As part of my recent reply to Rakesh, I wrote

"... I strongly doubt I'll be convinced by your sources of the centrality of
value theory in understanding [capitalist] production, and not because my
mind is made up already.  My doubt is based on a question of logical type:
the legitimate ground of value theory is not the ground on which the
operation of capitalist firms is based."

I've just finished reading the chapter in Moishe Postone's _Time, Labor, and
Social Domination_  that Rakesh recommended to me, and it strikes me that
the point made above is emphatically borne out in Postone's (otherwise quite
insightful and interesting) analysis:  his application of value analysis in
understanding the development of capitalist production is based on a
consistent fallacy, just as in Marx, leading to consistently misleading
conclusions, just as in Marx.

The fallacy, specifically a form of the fallacy of division, asserts itself
early on.  
Postone's argument in Ch. 9, "The trajectory of production" is premised on
the claim that "...the expansion of surplus value [is] the systemic goal of
production in capitalism."

Now, ascribing goals to *systems* rather than conscious beings, as Postone
does here, is necessarily a dicey proposition, but in any case it is clear
that *capitalists* direct production, not *capitalism*.  Capitalists want to
make profits; Marx made this point in describing the circuit of capital
M-C-M', and the fact that M' must on average be greater than M for this
circuit to make sense depends not at all on whether the elements of the
circuit are represented in terms of labor values.

Thus individual capitalists will adopt innovations in the production process
so long as they increase profit by reducing costs or increasing revenues for
given inputs.

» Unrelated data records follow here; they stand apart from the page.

(* ===== verification/ListSort.v ===== *)
(** * ListSort: the merge sort of lib/kernel/list.c

    The loops of list_sort() on the sequence of elements: runs are found,
    neighbouring runs merged in place, and each pass at least halves the
    number of runs.  The routine terminates, leaves a sorted permutation,
    never moves anything outside the list, and its final ASSERT holds. *)

From Stdlib Require Import ZArith Lia Sorted.
From stdpp Require Import base tactics option list numbers gmap fin_sets sorting.
From S2P Require Import Prelude Lists ListSpec.
Import Lists ListSpec.

Module ListSort.

Lemma snoc_app {A} (P : list A) x R : P ++ x :: R = (P ++ [x]) ++ R.
Proof. by rewrite <- app_assoc. Qed.

Lemma tail_node l xs : tail_of l ∈ nodes l xs.
Proof. right. apply elem_of_app. right. left. Qed.

Section loops.
Variable less : Z → Z → bool.

(** ** Ordered runs *)

Lemma sorted_loop_ok n h l P x A Q : is_list h l (P ++ x :: A ++ Q) → (length A <= n)%nat →
  sorted_loop less n x (fst_of Q (tail_of l)) h = Ok (sortedb less x A, h).
Proof.
  revert n P x. induction A as [|y A IH]; intros n P x Hl Hn.
  - destruct n; cbn [sorted_loop]; rewrite (run_list_next h l P x Q) by done;
      by rewrite Z.eqb_refl.
  - destruct n as [|n]; [simpl in Hn; lia|]. cbn [sorted_loop].
    rewrite (run_list_next h l P x ((y :: A) ++ Q)) by done. cbn [app fst_of].
    cbn [app] in Hl. pose proof Hl as Hl'. rewrite snoc_app in Hl'.
    rewrite (proj2 (Z.eqb_neq y _)) by (by eapply cursor_neq).
    rewrite (run_list_prev h l P x (y :: A ++ Q) _ Hl : bind (list_prev y) _ h = _).
    cbn [sortedb]. destruct (less y x); [done|]. apply (IH n (P ++ [x])); [done|simpl in Hn; lia].
Qed.

Lemma is_sorted_ok h l P A Q x : is_list h l (P ++ x :: A ++ Q) →
  is_sorted less x (fst_of Q (tail_of l)) h = Ok (sortedb less x A, h).
Proof.
  intros Hl. unfold is_sorted, bounded. rewrite (proj2 (Z.eqb_neq x _)) by (by eapply cursor_neq).
  cbn [negb]. run. eapply sorted_loop_ok; [done|]. apply list_fuel in Hl.
  rewrite length_app, length_cons, length_app in Hl. lia.
Qed.

Lemma run_loop_ok n h l P x R : is_list h l (P ++ x :: R) → (length R <= n)%nat →
  run_loop less n x (tail_of l) h = Ok (fst_of (run_of less x R).2 (tail_of l), h).
Proof.
  revert n P x. induction R as [|y R IH]; intros n P x Hl Hn.
  - destruct n; cbn [run_loop]; rewrite (run_list_next h l P x []) by done; cbn [fst_of];
      by rewrite Z.eqb_refl.
  - destruct n as [|n]; [simpl in Hn; lia|]. cbn [run_loop].
    rewrite (run_list_next h l P x (y :: R)) by done. cbn [fst_of].
    pose proof Hl as Hl'. rewrite snoc_app in Hl'.
    rewrite (proj2 (Z.eqb_neq y _))
      by (apply (cursor_neq h l (P ++ [x]) y R []); by rewrite app_nil_r).
    rewrite (run_list_prev h l P x (y :: R) _ Hl : bind (list_prev y) _ h = _).
    cbn [run_of]. destruct (less y x); [done|]. cbn [snd].
    apply (IH n (P ++ [x])); [done|simpl in Hn; lia].
Qed.

Lemma find_end_of_run_ok h l P x R : is_list h l (P ++ x :: R) →
  find_end_of_run less x (tail_of l) h = Ok (fst_of (run_of less x R).2 (tail_of l), h).
Proof.
  intros Hl. unfold find_end_of_run, bounded.
  assert (x ≠ NULL) by (eapply node_nonnull; [done|apply elem_node]).
  assert (tail_of l ≠ NULL)
    by (eapply node_nonnull; [done|apply tail_node]).
  assert (x ≠ tail_of l) by (apply (cursor_neq h l P x R []); by rewrite app_nil_r).
  rewrite !bind_assert by (by rewrite negb_true_iff; apply Z.eqb_neq). run.
  eapply run_loop_ok; [done|]. apply list_fuel in Hl. rewrite length_app, length_cons in Hl. lia.
Qed.

(** ** Merging in place *)

Lemma merge_loop_ok n h l P A B S :
  is_list h l (P ++ A ++ B ++ S) → (length A + length B <= n)%nat →
  ∃ h', merge_loop less n (fst_of (A ++ B ++ S) (tail_of l)) (fst_of (B ++ S) (tail_of l))
          (fst_of S (tail_of l)) h = Ok (tt, h') ∧
    is_list h' l (P ++ merge less A B ++ S) ∧ frame h h' (nodes l (P ++ A ++ B ++ S)).
Proof.
  revert h P A B. induction n as [|n IH]; intros h P A B Hl Hn;
    (destruct A as [|a A]; [exists h; cbn [merge_loop app]; rewrite Z.eqb_refl, merge_nil_l;
       split; [done|split; [done|apply frame_refl]]|]);
    (destruct B as [|b B]; [exists h; cbn [merge_loop app]; rewrite Z.eqb_refl, orb_true_r, merge_nil_r;
       split; [done|split; [done|apply frame_refl]]|]); [simpl in Hn; lia|].
  cbn [merge_loop app fst_of]. cbn [app] in Hl.
  assert (is_list h l ((P ++ a :: A) ++ b :: B ++ S)) as Hlb by (by rewrite <- app_assoc).
  rewrite (proj2 (Z.eqb_neq a b)) by (by apply (cursor_neq h l P a A (b :: B ++ S))).
  rewrite (proj2 (Z.eqb_neq b _)) by (by eapply cursor_neq).
  cbn [orb]. rewrite merge_cons. destruct (less b a); cbn [negb].
  - rewrite (run_list_next h l (P ++ a :: A) b (B ++ S)) by done.
    rewrite (run_list_prev h l (P ++ a :: A) b (B ++ S)) by done.
    destruct (splice_elem h l P (a :: A) b (B ++ S)) as (h1 & E1 & Hl1 & F1); [done|exact Hl|].
    cbn [app fst_of] in E1. rewrite (bind_ok _ _ _ _ _ E1). rewrite snoc_app in Hl1.
    destruct (IH h1 (P ++ [b]) (a :: A) B Hl1) as (h2 & E2 & Hl2 & F2); [simpl in *; lia|].
    exists h2. split; [exact E2|]. split; [by rewrite <- app_assoc in Hl2|].
    eapply frame_trans; [exact F1|exact F2|]. intros y. apply nodes_perm.
    rewrite <- app_assoc. cbn [app]. apply Permutation_app_head. symmetry. apply (Permutation_middle (a :: A)).
  - rewrite (run_list_next h l P a (A ++ b :: B ++ S)) by done. rewrite snoc_app in Hl.
    destruct (IH h (P ++ [a]) A (b :: B) Hl) as (h2 & E2 & Hl2 & F2); [simpl in *; lia|].
    exists h2. split; [exact E2|]. rewrite <- !app_assoc in *. by split.
Qed.

(** inplace_merge() of two sorted runs. *)
Lemma inplace_merge_ok h l P a A b B S :
  is_list h l (P ++ (a :: A) ++ (b :: B) ++ S) →
  Sorted (le less) (a :: A) → Sorted (le less) (b :: B) →
  ∃ h', inplace_merge less a b (fst_of S (tail_of l)) h = Ok (tt, h') ∧
    is_list h' l (P ++ merge less (a :: A) (b :: B) ++ S) ∧
    frame h h' (nodes l (P ++ (a :: A) ++ (b :: B) ++ S)).
Proof.
  intros Hl HA HB. assert (is_list h l ((P ++ a :: A) ++ b :: B ++ S)) as Hlb by (by rewrite <- app_assoc).
  assert (a ≠ NULL) by (eapply node_nonnull; [exact Hl|apply elem_node]).
  assert (b ≠ NULL) by (eapply node_nonnull; [exact Hlb|apply elem_node]).
  assert (fst_of S (tail_of l) ≠ NULL).
  { eapply node_nonnull; [exact Hl|]. rewrite !app_assoc. apply cursor_node. }
  unfold inplace_merge, bounded.
  rewrite !bind_assert by (by rewrite negb_true_iff; apply Z.eqb_neq).
  rewrite (bind_ok _ _ _ _ _ (is_sorted_ok h l P A (b :: B ++ S) a Hl)).
  rewrite bind_assert by (by apply sortedb_Sorted).
  rewrite (bind_ok _ _ _ _ _ (is_sorted_ok h l _ B S b Hlb)).
  rewrite bind_assert by (by apply sortedb_Sorted). run.
  apply (merge_loop_ok _ h l P (a :: A) (b :: B) S Hl).
  apply list_fuel in Hl. rewrite !length_app in Hl. lia.
Qed.

(** ** Passes *)

Hypothesis less_asym : ∀ x y, less x y = true → less y x = false.

(** One pass from [R] on: the [k] runs become at most half as many. *)
Lemma pass_loop_ok n h l P R k cnt :
  is_list h l (P ++ R) → pieces less k R → (length R <= n)%nat →
  ∃ ys c h', pass_loop less n l (fst_of R (tail_of l)) cnt h = Ok (cnt + Z.of_nat c, h') ∧
    is_list h' l (P ++ ys) ∧ ys ≡ₚ R ∧ pieces less c ys ∧ (2 * c <= k + 1)%nat ∧
    frame h h' (nodes l (P ++ R)).
Proof.
  revert h P R k cnt. induction n as [|n IH]; intros h P R k cnt Hl Hk Hn;
    (destruct R as [|x R]; [exists [], 0%nat, h; cbn [pass_loop fst_of];
      rewrite (run_list_end _ _ _ _ Hl), Z.eqb_refl; unfold ret;
      replace (cnt + Z.of_nat 0) with cnt by lia;
      split_and!; [done|done|done|by exists []|lia|apply frame_refl]|]); [simpl in Hn; lia|].
  cbn [pass_loop fst_of]. rewrite (run_list_end _ _ _ _ Hl).
  rewrite (proj2 (Z.eqb_neq x _)) by (apply (cursor_neq h l P x R []); by rewrite app_nil_r).
  rewrite (run_list_end _ _ _ _ Hl). rewrite (bind_ok _ _ _ _ _ (find_end_of_run_ok h l P x R Hl)).
  rewrite (run_list_end _ _ _ _ Hl).
  destruct k as [|k]; [by apply pieces_zero in Hk|]. pose proof (pieces_run less k x R Hk) as Hk1.
  pose proof (run_of_sorted less x R) as HsA. pose proof (run_of_app less x R) as ER.
  destruct (run_of less x R) as [A C]. cbn [fst snd] in *. subst R.
  destruct C as [|y C]; cbn [fst_of].
  { exists (x :: A), 1%nat, h. rewrite Z.eqb_refl. unfold ret. rewrite app_nil_r in *.
    split_and!; [done|done|done| |lia|apply frame_refl].
    rewrite <- (app_nil_r (x :: A)). by apply pieces_cons; [|exists []]. }
  rewrite app_comm_cons, app_assoc in Hl.
  rewrite (proj2 (Z.eqb_neq y _)) by (eapply (cursor_neq h l _ y C []); by rewrite app_nil_r).
  rewrite (run_list_end _ _ _ _ Hl). rewrite (bind_ok _ _ _ _ _ (find_end_of_run_ok h l _ y C Hl)).
  destruct k as [|k]; [by apply pieces_zero in Hk1|]. pose proof (pieces_run less k y C Hk1) as Hk2.
  pose proof (run_of_sorted less y C) as HsB. pose proof (run_of_app less y C) as EC.
  destruct (run_of less y C) as [B D]. cbn [fst snd] in *. subst C.
  rewrite <- app_assoc in Hl.
  destruct (inplace_merge_ok h l P x A y B D Hl HsA HsB) as (h1 & E1 & Hl1 & F1).
  rewrite (bind_ok _ _ _ _ _ E1). rewrite app_assoc in Hl1.
  destruct (IH h1 _ D k (cnt + 1) Hl1 Hk2) as (ys & c & h2 & E2 & Hl2 & Hp & Hc & Hk' & F2).
  { rewrite !length_cons, !length_app, length_cons, length_app in Hn. lia. }
  exists (merge less (x :: A) (y :: B) ++ ys), (S c), h2. split_and!.
  - rewrite E2. do 2 f_equal. lia.
  - by rewrite app_assoc.
  - rewrite Hp, merge_perm. by rewrite <- app_assoc.
  - apply pieces_cons; [|done]. by apply merge_sorted.
  - lia.
  - eapply frame_trans; [exact F1|exact F2|]. intros z. apply nodes_perm.
    rewrite <- app_assoc, merge_perm, <- app_assoc. done.
Qed.

(** Passes until one run is left. *)
Lemma sort_loop_ok n h l xs k : is_list h l xs → pieces less k xs → (k < n)%nat →
  ∃ ys h', sort_loop less n l h = Ok (tt, h') ∧ is_list h' l ys ∧ ys ≡ₚ xs ∧
    Sorted (le less) ys ∧ frame h h' (nodes l xs).
Proof.
  revert h xs k. induction n as [|n IH]; intros h xs k Hl Hk Hn; [lia|].
  cbn [sort_loop]. rewrite (run_list_begin _ _ _ _ Hl). unfold bounded. run.
  destruct (pass_loop_ok (S (size h)) h l [] xs k 0 Hl Hk) as (ys & c & h1 & E & Hl1 & Hp & Hc & Hkc & F).
  { apply list_fuel in Hl. lia. }
  rewrite (bind_ok _ _ _ _ _ E). cbn [app] in *. rewrite Z.gtb_ltb. destruct (Z.ltb_spec 1 (0 + Z.of_nat c)).
  - destruct (IH h1 ys c Hl1 Hc) as (zs & h2 & E2 & Hl2 & Hp2 & Hs2 & F2); [lia|].
    exists zs, h2. split_and!; [done|done|by rewrite Hp2|done|].
    eapply frame_trans; [exact F|exact F2|]. intros y. by apply nodes_perm.
  - exists ys, h1. split_and!; [done|done|done| |done].
    destruct c as [|[|c]]; [apply pieces_zero in Hc as ->; constructor|by apply pieces_one|lia].
Qed.

End loops.

(** ** The property *)

(** C18. list_sort() on any list, with any asymmetric comparison function,
    returns: its passes end, none of its ASSERTs fails and the bound on each
    loop is never reached.  The list then holds the same elements, sorted,
    properly linked in both directions; nothing outside the list's own
    elements has changed. *)
Theorem list_sort_sorts less h l xs :
  (∀ x y, less x y = true → less y x = false) → is_list h l xs →
  ∃ ys h', list_sort less l h = Ok (tt, h') ∧ is_list h' l ys ∧ ys ≡ₚ xs ∧
    Sorted (λ x y, less y x = false) ys ∧ (∀ q, q ∉ nodes l xs → h' !! q = h !! q).
Proof.
  intros Hasym Hl. unfold list_sort, bounded.
  assert (l ≠ NULL) by (eapply (node_nonnull h l xs); [done|left]).
  rewrite bind_assert by (by rewrite negb_true_iff; apply Z.eqb_neq). run.
  destruct (sort_loop_ok less Hasym (S (size h)) h l xs (length xs)) as (ys & h' & E & Hl' & Hp & Hs & F);
    [done|apply pieces_singletons|apply list_fuel in Hl; lia|].
  rewrite (bind_ok _ _ _ _ _ E). rewrite (run_list_begin _ _ _ _ Hl'), (run_list_end _ _ _ _ Hl').
  exists ys, h'. split; [|split_and!; [done|done|done|apply F]].
  destruct ys as [|y ys]; cbn [fst_of].
  - unfold is_sorted. by rewrite Z.eqb_refl.
  - assert (is_list h' l ([] ++ y :: ys ++ [])) as Hl'' by (by rewrite app_nil_r).
    rewrite (bind_ok _ _ _ _ _ (is_sorted_ok less h' l [] ys [] y Hl'')).
    by rewrite (proj2 (sortedb_Sorted less y ys) Hs).
Qed.

(** A list at 100 with three elements, compared by their addresses modulo
    7. *)
Definition demo_heap : heap :=
  list_to_map [(100, mk_elem 0 200); (200, mk_elem 100 300); (300, mk_elem 200 400);
               (400, mk_elem 300 108); (108, mk_elem 400 0); (500, mk_elem 0 0)].

Lemma demo_is_list : is_list demo_heap 100 [200; 300; 400].
Proof. split; [vm_compute; tauto|apply (bool_decide_unpack _); vm_compute; exact I|reflexivity..]. Qed.

Lemma list_sort_sorts_witness :
  ∃ ys h', list_sort (λ x y, x mod 7 <? y mod 7) 100 demo_heap = Ok (tt, h') ∧ is_list h' 100 ys ∧
    ys ≡ₚ [200; 300; 400] ∧ Sorted (λ x y, (y mod 7 <? x mod 7) = false) ys ∧
    (∀ q, q ∉ nodes 100 [200; 300; 400] → h' !! q = demo_heap !! q).
Proof.
  apply (list_sort_sorts (λ x y, x mod 7 <? y mod 7)).
  - intros x y H%Z.ltb_lt. apply Z.ltb_ge. lia.
  - apply demo_is_list.
Defined.

End ListSort.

A typical capitalist *necessarily* cannot think in terms of
"increasing surplus value" when organizing production, since value is
determined by "socially necessary labour time"--"the labour time which is
necessary *on average*--and a single capitalist in a large capitalist
economy necessarily cannot affect that average.  Thus, for example, a single
capitalist under such conditions cannot possibly create relative surplus
value.  What the capitalist *can* do is increase individual profits for
*given* values.

Now it is of course *possible* that the cumulative effect of such an
innovation, once generally adopted, is to increase surplus value.  But that
is a (contingent) consequence of the original motivation, and should not be
confused with that motivation itself.  Thus, when Postone states later (p. 342)

"...because the goal of capitalist production is surplus value, it gives
rise to an incessant drive for increased productivity..." 

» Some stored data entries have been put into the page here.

(* ===== verification/ListOps.v ===== *)
(** * ListOps: the operations of lib/kernel/list.c refine a sequence

    Pushing, popping, removing, ordered insertion and counting, first one by
    one and then as a refinement: any program over one list behaves as the
    same program over a sequence of elements, down to the failing ASSERT when
    an empty list is popped. *)

From Stdlib Require Import ZArith Lia Sorted.
From stdpp Require Import base tactics option list numbers gmap sorting.
From S2P Require Import Prelude Lists ListSpec ListSort.
Import Lists ListSpec ListSort.

Module ListOps.

(** Memory that agrees on the nodes still holds the list. *)
Lemma is_list_ext h h' l xs :
  is_list h l xs → (∀ q, q ∈ nodes l xs → h' !! q = h !! q) → h' !! NULL = None → is_list h' l xs.
Proof.
  intros Hl Heq Hnull.
  assert (∀ q, q ∈ nodes l xs → nx h' q = nx h q) as Hn by (intros q Hq; unfold nx; by rewrite Heq).
  assert (∀ q, q ∈ nodes l xs → pv h' q = pv h q) as Hp by (intros q Hq; unfold pv; by rewrite Heq).
  split; [by eapply chain_ext; [apply Hl|..]|apply Hl|done| |].
  - rewrite Hp; [apply Hl|left].
  - rewrite Hn; [apply Hl|]. unfold nodes. right. apply elem_of_app. right. left.
Qed.

(** ** One operation at a time *)

Lemma list_init_ok h l : l ≠ NULL → h !! NULL = None → is_Some (h !! l) → is_Some (h !! tail_of l) →
  ∃ h', list_init l h = Ok (tt, h') ∧ is_list h' l [] ∧ frame h h' [l; tail_of l].
Proof.
  intros Hl Hnull H1 H2. unfold list_init, head_of.
  rewrite bind_assert by (by rewrite (proj2 (Z.eqb_neq l NULL))).
  assert (l ≠ tail_of l) as Hne by (unfold tail_of; lia).
  rewrite run_set_prev by done. rewrite run_set_next by (by rewrite is_Some_hprev).
  rewrite run_set_prev by (by rewrite is_Some_hnext, is_Some_hprev).
  rewrite set_next_eq by (by rewrite is_Some_hprev, is_Some_hnext, is_Some_hprev).
  eexists. split; [done|].
  set (h1 := hprev l NULL h). set (h2 := hnext l (tail_of l) h1). set (h3 := hprev (tail_of l) l h2).
  assert (is_Some (h1 !! l)) by (by apply is_Some_hprev).
  assert (is_Some (h2 !! tail_of l)) by (by apply is_Some_hnext, is_Some_hprev).
  assert (is_Some (h3 !! tail_of l)) by (by apply is_Some_hprev).
  assert (h !! l ≠ None) by (by apply not_eq_None_Some).
  split; [split|split].
  - cbn [app chain]. split; [split|done].
    + rewrite nx_hnext, decide_False by done. unfold h3. rewrite nx_hprev. unfold h2.
      by rewrite nx_hnext, decide_True by done.
    + rewrite pv_hnext. unfold h3. by rewrite pv_hprev, decide_True by done.
  - cbn [app]. constructor; [|apply NoDup_singleton]. by rewrite list_elem_of_singleton.
  - assert (NULL ≠ l ∧ NULL ≠ tail_of l) as [? Ht] by (split; [done|intros E; rewrite <- E, Hnull in H2; by destruct H2]).
    rewrite hnext_other by done. unfold h3. rewrite hprev_other by done. unfold h2.
    rewrite hnext_other by done. unfold h1. by rewrite hprev_other by done.
  - rewrite pv_hnext. unfold h3. rewrite pv_hprev, decide_False by done. unfold h2. rewrite pv_hnext.
    unfold h1. by rewrite pv_hprev, decide_True by done.
  - by rewrite nx_hnext, decide_True by done.
  - intros q Hq. rewrite !elem_of_cons in Hq. rewrite hnext_other by tauto. unfold h3.
    rewrite hprev_other by tauto. unfold h2. rewrite hnext_other by tauto. unfold h1. by rewrite hprev_other by tauto.
  - intros q. rewrite is_Some_hnext. unfold h3. rewrite is_Some_hprev. unfold h2.
    rewrite is_Some_hnext. unfold h1. by rewrite is_Some_hprev.
Qed.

he puts the cart before the horse.  Capitalists strive to increase
productivity because  this increases profits, and don't (can't) care what is
the ultimate effect of their individual actions on surplus value, which
pertains to the system as a whole.  

A related example of such backwards reasoning is found in another passage (327)

"Thus, for example, [Marx] states that 'the law of valorization...comes
fully into its own for the individual producer only when he produces as a
capitalist and employes a number of workers simultaneously, i.e. when from
the outset he sets in motion labour of a socially average character.'  This
passage reinforces my earlier claim that Marx's determinations of value do
not refer to market exchange alone but are intended as determinations of
capitalist production."

But the passage Postone quotes does no such thing: rather it states that the
the conditions of capitalist production inform the "determinations of value"
rather than vice-versa.

Surprisingly (at least it was surprising to me), Postone's subsequent analysis
**confirms my point**, at least as it applies through the manufacturing
stage of capitalist production (i.e. through the argument in V. I of Capital
as developed up to Ch. 14):  Marx's analysis of the nature of capitalist
production *does not depend* on value categories.  Striving to make a
somewhat different point, Postone writes (p 334):

"So long as human labor remains the essential productive force of material
wealth, production for the purpose of creating material wealth at a high
level of productivity necessarily entials the *same* form of the labor
process as when the goal of production is an increase in surplus value."
{Emphasis in original.}

Well, exactly.  Suppose we ignore value categories entirely and just state
the obvious: capitalists direct production so as to increase their material
wealth in the form of profit.  The resulting process of production would be
exactly the same, as Postone affirms.  

But Postone goes on to argue that this isomorphism does not continue to hold
for machinofacture, the most developed form of capitalist production.  His
argument, however, depends *centrally* on the conclusion he draws from the
earlier fallacy of division.  The resulting _non sequitur_ is anticipated in
the following passage (p 342):

"At the same time...capitalist production is and remains based on human
labor time expenditure precisely because its goal is surplus value.  Marx
grasps capitalist industrial production in terms of this duality: as a
process of creating material wealth, it ceases to depend necessarily on
direct human labor; yet, as a process of valorization, it necessarily
remains based on such labor."

Now, put aside for the moment that neither Postone nor Marx has established
that at the stage of machinofacture the "process of creating material
wealth...ceases to depend necessarily on direct human labor."  The central
point is that the sense in which surplus value is the "goal" of capitalist
production has never been established, and is at the most immediate level of
capitalist decisionmaking simply nonsense.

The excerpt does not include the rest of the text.